■ Aim of the exercise
The listing below contains a span that opens with the line containing "by (unfold t3;" and closes with the line containing "(state_ m = Ready /\ dependents". Return that span exactly.

■ Supplied records
- Opening Delimiter -

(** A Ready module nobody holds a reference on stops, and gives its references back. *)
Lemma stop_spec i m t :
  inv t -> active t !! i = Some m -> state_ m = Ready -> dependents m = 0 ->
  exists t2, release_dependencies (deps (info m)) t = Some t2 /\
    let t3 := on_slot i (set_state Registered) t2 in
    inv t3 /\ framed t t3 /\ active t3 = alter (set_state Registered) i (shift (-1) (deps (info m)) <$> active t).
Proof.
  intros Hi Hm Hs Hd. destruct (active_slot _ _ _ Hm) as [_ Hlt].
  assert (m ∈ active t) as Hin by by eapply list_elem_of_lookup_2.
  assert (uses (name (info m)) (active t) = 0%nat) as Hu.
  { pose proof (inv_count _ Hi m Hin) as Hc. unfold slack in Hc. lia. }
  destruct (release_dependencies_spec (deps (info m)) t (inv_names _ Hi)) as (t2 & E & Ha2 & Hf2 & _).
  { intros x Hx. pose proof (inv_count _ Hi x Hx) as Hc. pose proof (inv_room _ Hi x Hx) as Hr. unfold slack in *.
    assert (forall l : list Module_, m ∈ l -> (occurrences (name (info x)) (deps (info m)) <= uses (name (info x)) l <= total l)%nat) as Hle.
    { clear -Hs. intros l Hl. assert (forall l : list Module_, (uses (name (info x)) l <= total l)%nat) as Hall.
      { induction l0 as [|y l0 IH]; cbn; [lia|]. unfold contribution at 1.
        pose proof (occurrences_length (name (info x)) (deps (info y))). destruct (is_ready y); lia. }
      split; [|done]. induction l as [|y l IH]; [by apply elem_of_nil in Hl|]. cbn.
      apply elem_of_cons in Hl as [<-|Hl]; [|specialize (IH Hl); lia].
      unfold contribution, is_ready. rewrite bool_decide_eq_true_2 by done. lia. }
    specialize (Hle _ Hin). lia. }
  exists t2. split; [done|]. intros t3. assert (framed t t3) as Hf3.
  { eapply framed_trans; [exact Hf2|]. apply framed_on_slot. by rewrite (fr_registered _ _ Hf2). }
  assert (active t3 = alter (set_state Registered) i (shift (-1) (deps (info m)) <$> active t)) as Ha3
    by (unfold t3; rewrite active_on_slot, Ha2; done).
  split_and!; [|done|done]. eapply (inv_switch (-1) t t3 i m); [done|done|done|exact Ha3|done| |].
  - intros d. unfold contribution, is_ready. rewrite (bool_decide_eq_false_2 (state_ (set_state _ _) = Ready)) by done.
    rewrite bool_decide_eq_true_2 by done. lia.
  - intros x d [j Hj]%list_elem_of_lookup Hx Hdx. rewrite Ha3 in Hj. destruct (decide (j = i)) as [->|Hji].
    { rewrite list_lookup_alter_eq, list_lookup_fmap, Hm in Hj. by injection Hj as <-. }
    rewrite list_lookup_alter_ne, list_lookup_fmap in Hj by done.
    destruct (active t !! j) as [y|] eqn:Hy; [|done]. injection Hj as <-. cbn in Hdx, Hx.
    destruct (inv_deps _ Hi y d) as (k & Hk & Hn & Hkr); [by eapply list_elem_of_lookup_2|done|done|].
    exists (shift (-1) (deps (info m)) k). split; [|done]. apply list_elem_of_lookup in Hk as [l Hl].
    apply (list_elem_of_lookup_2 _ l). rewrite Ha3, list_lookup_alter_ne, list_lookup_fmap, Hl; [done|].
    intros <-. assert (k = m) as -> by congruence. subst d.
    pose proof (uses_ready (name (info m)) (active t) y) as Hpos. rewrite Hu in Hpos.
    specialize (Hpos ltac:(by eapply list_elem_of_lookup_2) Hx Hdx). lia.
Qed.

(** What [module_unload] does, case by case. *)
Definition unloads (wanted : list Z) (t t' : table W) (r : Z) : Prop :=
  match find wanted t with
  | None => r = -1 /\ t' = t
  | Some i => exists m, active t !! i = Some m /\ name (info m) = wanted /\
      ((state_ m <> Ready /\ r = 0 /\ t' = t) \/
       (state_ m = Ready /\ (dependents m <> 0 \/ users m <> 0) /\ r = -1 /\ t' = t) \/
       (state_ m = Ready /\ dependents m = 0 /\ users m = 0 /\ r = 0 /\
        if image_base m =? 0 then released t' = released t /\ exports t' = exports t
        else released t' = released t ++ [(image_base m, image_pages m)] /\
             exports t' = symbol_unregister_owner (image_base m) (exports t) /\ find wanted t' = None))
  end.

- Closing Delimiter -

■ Your solution
    by (unfold t3; rewrite active_on_slot, Ha2; done).
  split_and!; [|done|done]. eapply (inv_switch (-1) t t3 i m); [done|done|done|exact Ha3|done| |].
  - intros d. unfold contribution, is_ready. rewrite (bool_decide_eq_false_2 (state_ (set_state _ _) = Ready)) by done.
    rewrite bool_decide_eq_true_2 by done. lia.
  - intros x d [j Hj]%list_elem_of_lookup Hx Hdx. rewrite Ha3 in Hj. destruct (decide (j = i)) as [->|Hji].
    { rewrite list_lookup_alter_eq, list_lookup_fmap, Hm in Hj. by injection Hj as <-. }
    rewrite list_lookup_alter_ne, list_lookup_fmap in Hj by done.
    destruct (active t !! j) as [y|] eqn:Hy; [|done]. injection Hj as <-. cbn in Hdx, Hx.
    destruct (inv_deps _ Hi y d) as (k & Hk & Hn & Hkr); [by eapply list_elem_of_lookup_2|done|done|].
    exists (shift (-1) (deps (info m)) k). split; [|done]. apply list_elem_of_lookup in Hk as [l Hl].
    apply (list_elem_of_lookup_2 _ l). rewrite Ha3, list_lookup_alter_ne, list_lookup_fmap, Hl; [done|].
    intros <-. assert (k = m) as -> by congruence. subst d.
    pose proof (uses_ready (name (info m)) (active t) y) as Hpos. rewrite Hu in Hpos.
    specialize (Hpos ltac:(by eapply list_elem_of_lookup_2) Hx Hdx). lia.
Qed.

(** What [module_unload] does, case by case. *)
Definition unloads (wanted : list Z) (t t' : table W) (r : Z) : Prop :=
  match find wanted t with
  | None => r = -1 /\ t' = t
  | Some i => exists m, active t !! i = Some m /\ name (info m) = wanted /\
      ((state_ m <> Ready /\ r = 0 /\ t' = t) \/
       (state_ m = Ready /\ (dependents m <> 0 \/ users m <> 0) /\ r = -1 /\ t' = t) \/
       (state_ m = Ready /\ dependents m = 0 /\ users m = 0 /\ r = 0 /\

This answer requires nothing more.